Massive digital misinformation is becoming pervasive in online social media to the extent that it has been listed by the World Economic Forum (WEF) as one of the main threats to our society (23). To counteract this trend, algorithmic-driven solutions have been proposed (2429), e.g., Google (30) is developing a trustworthiness score to rank the results of queries. Similarly, Facebook has proposed a community-driven approach where users can flag false content to correct the newsfeed algorithm. This issue is controversial, however, because it raises fears that the free circulation of content may be threatened and that the proposed algorithms may not be accurate or effective (10, 11, 31). Often conspiracists will denounce attempts to debunk false information as acts of misinformation.

Whether a claim (either substantiated or not) is accepted by an individual is strongly influenced by social norms and by the claim's coherence with the individual's belief system––i.e., confirmation bias (32, 33). Many mechanisms animate the flow of false information that generates false beliefs in an individual, which, once adopted, are rarely corrected (3437).

In this work we provide important insights toward the understanding of cascade dynamics in online social media and in particular about misinformation spreading.

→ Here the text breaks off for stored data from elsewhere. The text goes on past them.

(** * diff-preview: a shallow embedding of [tools/diff-preview.go]

    The tool asks git for the pending changes, stages a before/after copy of
    every changed file under a scratch directory and opens WinMerge on the
    pair.  This file embeds the program function by function and proves the
    properties its specification states.

    Go strings and byte slices are byte sequences: [list ascii].  Package
    level variables, the file system, standard output and the subprocesses
    started so far make up an explicit program state; [os.Exit] is an outcome
    of its own, so a fatal error stops everything that follows it. *)

From Stdlib Require Import ZArith NArith Ascii String List Lia.
From stdpp Require Import base list gmap strings.

Open Scope string_scope.
Open Scope list_scope.

(** A Go [string] / [[]byte]. String literals are read as their bytes. *)
Abbreviation gostr := (list ascii).
Coercion list_ascii_of_string : string >-> list.

Definition byte_is (n : N) (c : ascii) : bool := N.eqb (N_of_ascii c) n.
Definition byte_in (lo hi : N) (c : ascii) : bool :=
  N.leb lo (N_of_ascii c) && N.leb (N_of_ascii c) hi.

(** ** Package [strings] *)
Module strings.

We show that content-selective exposure is the primary driver of content diffusion and generates the formation of homogeneous clusters, i.e., "echo chambers" (10, 11, 38, 39). Indeed, our analysis reveals that two well-formed and highly segregated communities exist around conspiracy and scientific topics. We also find that although consumers of scientific information and conspiracy theories exhibit similar consumption patterns with respect to content, the cascade patterns of the two differ. Homogeneity appears to be the preferential driver for the diffusion of content, yet each echo chamber has its own cascade dynamics. To account for these features we provide an accurate data-driven percolation model of rumor spreading showing that homogeneity and polarization are the main determinants for predicting cascade size.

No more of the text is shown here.